# Instructions to follow
In the records below, find the line that contains "apply wp_solo_vis. intros ch' [Hd' _]. ops." and the line that contains "ticked cfg ps w r". Set down exactly those lines and every line between them, and nothing more.
== The data
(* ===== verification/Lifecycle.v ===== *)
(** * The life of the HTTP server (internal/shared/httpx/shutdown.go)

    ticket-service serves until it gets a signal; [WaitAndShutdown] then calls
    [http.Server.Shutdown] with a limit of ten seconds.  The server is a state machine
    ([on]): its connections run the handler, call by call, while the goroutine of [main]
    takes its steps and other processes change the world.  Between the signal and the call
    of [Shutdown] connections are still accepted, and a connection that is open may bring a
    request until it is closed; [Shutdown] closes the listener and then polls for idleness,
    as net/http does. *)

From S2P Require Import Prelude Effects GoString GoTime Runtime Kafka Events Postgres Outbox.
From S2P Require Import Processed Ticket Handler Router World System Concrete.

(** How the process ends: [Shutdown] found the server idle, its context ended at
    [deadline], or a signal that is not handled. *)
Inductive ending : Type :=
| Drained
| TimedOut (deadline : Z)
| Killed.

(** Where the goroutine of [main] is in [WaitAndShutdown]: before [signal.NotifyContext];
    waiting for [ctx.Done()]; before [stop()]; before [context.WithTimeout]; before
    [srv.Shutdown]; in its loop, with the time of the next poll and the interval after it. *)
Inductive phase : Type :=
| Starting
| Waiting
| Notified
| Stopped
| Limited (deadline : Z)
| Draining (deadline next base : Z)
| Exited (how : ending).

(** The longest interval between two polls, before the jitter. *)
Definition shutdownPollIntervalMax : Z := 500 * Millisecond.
====
== The data
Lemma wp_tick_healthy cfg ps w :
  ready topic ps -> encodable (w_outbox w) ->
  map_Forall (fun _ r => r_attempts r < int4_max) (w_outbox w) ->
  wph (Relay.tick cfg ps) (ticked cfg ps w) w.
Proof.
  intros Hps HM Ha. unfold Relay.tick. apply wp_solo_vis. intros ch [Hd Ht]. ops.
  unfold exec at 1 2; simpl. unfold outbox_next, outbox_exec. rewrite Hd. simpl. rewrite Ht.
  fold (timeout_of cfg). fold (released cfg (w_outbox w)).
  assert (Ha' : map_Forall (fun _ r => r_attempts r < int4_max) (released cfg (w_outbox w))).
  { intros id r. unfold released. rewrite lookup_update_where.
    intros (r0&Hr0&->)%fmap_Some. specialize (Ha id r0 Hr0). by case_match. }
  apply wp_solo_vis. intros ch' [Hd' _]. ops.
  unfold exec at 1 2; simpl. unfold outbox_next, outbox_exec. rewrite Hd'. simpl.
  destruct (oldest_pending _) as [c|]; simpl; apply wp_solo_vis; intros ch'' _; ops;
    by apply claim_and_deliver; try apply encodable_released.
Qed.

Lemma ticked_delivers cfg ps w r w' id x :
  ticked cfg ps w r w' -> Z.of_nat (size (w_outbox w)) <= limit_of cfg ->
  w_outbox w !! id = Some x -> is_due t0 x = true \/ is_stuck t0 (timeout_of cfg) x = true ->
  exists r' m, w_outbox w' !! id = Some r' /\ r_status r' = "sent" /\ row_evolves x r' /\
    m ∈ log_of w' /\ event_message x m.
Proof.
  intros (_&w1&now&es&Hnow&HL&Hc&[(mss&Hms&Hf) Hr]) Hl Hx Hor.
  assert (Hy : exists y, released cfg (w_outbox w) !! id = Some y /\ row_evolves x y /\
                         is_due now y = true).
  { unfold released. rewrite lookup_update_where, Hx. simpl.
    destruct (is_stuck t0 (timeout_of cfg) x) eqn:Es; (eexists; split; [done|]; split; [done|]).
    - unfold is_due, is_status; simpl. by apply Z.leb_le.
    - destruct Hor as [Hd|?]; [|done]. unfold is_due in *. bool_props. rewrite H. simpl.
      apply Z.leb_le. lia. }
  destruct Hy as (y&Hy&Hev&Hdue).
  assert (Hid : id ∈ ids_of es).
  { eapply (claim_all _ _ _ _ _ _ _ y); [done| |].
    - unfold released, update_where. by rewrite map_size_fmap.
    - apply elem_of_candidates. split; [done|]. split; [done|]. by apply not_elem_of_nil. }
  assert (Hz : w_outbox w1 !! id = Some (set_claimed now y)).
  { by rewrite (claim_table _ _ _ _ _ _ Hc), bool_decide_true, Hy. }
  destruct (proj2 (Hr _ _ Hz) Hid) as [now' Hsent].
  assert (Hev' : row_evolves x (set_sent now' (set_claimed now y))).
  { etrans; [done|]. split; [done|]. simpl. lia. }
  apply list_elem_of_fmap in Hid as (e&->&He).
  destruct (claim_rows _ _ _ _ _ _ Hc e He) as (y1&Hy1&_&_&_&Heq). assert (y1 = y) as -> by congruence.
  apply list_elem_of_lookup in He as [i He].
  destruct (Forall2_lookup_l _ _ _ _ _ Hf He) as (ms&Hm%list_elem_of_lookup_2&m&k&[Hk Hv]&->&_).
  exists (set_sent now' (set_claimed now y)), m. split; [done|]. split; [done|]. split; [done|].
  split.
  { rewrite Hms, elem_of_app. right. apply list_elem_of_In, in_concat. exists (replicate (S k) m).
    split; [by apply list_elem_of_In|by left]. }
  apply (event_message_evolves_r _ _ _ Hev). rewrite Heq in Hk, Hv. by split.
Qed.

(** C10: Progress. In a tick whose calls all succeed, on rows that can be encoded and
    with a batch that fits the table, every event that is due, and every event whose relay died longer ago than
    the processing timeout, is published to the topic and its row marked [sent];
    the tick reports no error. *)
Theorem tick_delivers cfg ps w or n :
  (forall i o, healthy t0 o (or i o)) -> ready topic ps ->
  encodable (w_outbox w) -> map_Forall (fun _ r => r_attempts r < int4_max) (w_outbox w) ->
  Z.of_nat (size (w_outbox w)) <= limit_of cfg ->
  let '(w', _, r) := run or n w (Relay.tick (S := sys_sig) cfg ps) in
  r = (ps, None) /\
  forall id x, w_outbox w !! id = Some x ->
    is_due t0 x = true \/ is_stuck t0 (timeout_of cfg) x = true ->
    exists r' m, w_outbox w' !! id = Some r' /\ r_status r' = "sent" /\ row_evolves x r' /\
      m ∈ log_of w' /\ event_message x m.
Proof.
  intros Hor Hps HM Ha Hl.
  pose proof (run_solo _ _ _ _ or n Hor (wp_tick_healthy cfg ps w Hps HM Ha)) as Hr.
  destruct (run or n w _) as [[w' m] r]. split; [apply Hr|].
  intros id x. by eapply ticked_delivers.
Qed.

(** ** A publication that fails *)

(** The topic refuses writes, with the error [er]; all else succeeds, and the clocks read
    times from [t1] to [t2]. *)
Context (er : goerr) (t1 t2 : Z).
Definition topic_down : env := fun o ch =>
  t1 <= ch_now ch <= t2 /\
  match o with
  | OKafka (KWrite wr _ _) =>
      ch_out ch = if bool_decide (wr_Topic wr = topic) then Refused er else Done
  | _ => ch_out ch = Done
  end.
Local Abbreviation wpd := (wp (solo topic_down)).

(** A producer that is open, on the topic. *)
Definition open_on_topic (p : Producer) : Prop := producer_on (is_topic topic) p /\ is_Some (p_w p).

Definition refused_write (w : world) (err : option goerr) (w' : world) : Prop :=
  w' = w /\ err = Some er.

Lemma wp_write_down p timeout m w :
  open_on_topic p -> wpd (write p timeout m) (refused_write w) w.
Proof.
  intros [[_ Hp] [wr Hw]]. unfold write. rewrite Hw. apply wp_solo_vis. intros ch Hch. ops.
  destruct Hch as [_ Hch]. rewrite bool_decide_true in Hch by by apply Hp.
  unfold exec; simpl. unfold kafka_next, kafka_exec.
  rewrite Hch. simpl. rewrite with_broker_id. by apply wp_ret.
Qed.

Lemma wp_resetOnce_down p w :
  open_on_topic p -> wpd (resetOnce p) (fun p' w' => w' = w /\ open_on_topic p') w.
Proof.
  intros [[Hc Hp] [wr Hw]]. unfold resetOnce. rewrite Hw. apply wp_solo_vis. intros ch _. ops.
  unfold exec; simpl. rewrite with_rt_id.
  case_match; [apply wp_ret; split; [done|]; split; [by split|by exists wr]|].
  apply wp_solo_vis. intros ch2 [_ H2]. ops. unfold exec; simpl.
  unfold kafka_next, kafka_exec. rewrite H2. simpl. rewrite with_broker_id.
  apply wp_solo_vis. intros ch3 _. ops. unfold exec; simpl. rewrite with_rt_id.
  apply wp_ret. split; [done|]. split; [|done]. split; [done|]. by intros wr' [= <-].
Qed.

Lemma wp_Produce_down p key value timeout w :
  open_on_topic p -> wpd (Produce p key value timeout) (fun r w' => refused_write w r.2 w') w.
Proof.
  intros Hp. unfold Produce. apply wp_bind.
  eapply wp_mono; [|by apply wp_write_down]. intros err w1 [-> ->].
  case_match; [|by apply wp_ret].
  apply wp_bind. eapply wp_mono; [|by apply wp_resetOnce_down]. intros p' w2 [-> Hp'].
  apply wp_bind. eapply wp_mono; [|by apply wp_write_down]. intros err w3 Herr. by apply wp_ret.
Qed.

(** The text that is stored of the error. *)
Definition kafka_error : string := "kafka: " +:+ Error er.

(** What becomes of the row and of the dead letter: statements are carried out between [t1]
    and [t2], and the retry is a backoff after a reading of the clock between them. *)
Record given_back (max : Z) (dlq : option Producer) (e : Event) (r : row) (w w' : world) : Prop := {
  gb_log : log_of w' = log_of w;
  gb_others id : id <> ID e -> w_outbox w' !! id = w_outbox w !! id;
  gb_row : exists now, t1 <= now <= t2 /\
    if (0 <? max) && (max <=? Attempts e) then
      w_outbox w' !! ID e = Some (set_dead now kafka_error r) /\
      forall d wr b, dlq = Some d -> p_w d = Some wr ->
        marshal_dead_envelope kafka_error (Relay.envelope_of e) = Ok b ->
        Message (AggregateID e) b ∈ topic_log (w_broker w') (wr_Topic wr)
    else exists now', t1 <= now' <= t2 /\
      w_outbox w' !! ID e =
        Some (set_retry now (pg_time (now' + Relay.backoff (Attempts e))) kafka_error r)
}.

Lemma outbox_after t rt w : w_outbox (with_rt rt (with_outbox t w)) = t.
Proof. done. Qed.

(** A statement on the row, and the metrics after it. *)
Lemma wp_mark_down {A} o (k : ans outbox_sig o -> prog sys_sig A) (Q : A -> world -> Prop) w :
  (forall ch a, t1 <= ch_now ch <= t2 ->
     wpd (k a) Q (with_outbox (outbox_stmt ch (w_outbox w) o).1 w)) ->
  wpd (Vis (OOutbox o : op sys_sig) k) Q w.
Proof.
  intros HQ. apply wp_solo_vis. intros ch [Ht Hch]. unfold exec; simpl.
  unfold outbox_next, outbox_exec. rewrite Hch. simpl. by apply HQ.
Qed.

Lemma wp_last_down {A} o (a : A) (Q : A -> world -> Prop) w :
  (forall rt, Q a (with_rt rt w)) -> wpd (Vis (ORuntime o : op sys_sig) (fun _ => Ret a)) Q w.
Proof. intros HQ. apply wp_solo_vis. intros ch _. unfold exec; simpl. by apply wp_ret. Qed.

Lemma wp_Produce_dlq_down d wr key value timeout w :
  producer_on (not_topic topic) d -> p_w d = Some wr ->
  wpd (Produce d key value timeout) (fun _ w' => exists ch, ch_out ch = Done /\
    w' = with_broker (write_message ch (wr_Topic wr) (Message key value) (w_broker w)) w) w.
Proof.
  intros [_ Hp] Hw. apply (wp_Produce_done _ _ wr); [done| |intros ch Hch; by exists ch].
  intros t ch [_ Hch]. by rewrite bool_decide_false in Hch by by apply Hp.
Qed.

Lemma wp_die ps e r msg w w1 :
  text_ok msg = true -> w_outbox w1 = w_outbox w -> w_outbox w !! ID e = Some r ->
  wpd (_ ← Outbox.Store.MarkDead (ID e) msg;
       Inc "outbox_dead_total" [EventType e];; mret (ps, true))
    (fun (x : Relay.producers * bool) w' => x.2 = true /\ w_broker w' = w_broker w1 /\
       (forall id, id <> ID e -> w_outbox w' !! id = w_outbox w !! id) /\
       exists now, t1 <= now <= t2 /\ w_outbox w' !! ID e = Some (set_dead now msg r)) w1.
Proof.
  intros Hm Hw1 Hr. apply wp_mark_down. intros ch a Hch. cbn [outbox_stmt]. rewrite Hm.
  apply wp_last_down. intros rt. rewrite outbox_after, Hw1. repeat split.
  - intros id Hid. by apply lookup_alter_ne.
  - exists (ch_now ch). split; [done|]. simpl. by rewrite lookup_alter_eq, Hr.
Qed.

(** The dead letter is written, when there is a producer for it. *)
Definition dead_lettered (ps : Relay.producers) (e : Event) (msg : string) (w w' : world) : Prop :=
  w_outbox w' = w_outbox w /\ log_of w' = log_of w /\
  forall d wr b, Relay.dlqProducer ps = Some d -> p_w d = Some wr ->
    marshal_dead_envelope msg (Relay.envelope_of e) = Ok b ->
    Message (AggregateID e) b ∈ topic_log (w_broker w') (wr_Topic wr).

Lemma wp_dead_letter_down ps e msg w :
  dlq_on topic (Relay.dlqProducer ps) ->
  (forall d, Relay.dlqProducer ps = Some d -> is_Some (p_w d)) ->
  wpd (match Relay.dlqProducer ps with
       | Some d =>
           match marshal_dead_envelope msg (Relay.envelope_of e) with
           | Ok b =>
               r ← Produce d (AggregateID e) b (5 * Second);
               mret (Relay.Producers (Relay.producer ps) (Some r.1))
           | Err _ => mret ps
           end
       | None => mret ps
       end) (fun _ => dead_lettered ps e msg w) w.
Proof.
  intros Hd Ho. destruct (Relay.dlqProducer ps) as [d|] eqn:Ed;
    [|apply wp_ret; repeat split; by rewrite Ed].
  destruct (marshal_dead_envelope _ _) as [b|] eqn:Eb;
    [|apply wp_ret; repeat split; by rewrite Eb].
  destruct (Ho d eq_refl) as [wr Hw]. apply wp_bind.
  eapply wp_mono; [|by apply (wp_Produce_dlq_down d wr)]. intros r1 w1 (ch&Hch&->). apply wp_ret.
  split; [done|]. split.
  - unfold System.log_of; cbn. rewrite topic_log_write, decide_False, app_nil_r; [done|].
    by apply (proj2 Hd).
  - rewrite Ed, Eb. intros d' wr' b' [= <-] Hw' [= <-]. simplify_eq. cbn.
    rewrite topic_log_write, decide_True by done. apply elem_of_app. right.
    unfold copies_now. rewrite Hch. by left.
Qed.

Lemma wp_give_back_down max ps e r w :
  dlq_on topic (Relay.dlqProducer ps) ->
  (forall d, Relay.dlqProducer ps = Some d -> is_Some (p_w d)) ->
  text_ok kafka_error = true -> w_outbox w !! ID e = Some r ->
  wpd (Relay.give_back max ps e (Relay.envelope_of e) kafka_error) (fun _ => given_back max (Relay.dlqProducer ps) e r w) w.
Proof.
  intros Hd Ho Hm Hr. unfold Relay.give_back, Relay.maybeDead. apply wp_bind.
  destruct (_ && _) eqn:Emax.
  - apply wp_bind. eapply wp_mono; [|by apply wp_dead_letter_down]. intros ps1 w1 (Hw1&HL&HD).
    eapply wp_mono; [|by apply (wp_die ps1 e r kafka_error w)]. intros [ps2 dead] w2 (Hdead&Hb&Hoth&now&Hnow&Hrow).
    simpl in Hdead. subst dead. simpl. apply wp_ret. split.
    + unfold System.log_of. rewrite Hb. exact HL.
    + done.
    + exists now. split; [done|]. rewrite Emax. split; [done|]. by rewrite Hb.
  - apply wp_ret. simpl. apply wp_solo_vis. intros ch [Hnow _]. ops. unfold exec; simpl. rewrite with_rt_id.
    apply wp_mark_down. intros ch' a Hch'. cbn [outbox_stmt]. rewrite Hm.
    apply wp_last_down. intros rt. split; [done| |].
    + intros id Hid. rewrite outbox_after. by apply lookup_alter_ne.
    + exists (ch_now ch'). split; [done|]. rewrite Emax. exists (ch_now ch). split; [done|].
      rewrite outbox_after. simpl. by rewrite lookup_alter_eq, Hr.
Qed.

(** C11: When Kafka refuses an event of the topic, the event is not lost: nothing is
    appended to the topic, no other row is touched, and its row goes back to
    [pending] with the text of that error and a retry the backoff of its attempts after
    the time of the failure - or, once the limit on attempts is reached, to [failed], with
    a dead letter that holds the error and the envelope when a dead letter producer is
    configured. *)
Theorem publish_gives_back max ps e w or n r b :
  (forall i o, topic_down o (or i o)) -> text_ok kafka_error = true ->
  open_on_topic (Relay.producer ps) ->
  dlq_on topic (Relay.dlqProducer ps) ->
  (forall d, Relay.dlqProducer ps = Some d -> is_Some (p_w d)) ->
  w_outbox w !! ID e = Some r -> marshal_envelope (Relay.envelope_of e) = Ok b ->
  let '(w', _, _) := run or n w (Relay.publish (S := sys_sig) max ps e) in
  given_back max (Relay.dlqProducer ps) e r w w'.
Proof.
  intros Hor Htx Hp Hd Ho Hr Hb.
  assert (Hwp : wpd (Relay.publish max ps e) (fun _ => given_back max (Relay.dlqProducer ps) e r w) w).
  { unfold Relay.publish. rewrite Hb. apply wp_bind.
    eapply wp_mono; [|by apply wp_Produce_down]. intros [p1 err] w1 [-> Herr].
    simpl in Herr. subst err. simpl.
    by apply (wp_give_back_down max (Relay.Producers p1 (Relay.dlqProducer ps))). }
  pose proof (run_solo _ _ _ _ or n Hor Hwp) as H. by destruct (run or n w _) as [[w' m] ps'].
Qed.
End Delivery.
====
# Response to this task
  apply wp_solo_vis. intros ch' [Hd' _]. ops.
  unfold exec at 1 2; simpl. unfold outbox_next, outbox_exec. rewrite Hd'. simpl.
  destruct (oldest_pending _) as [c|]; simpl; apply wp_solo_vis; intros ch'' _; ops;
    by apply claim_and_deliver; try apply encodable_released.
Qed.

Lemma ticked_delivers cfg ps w r w' id x :
  ticked cfg ps w r w' -> Z.of_nat (size (w_outbox w)) <= limit_of cfg ->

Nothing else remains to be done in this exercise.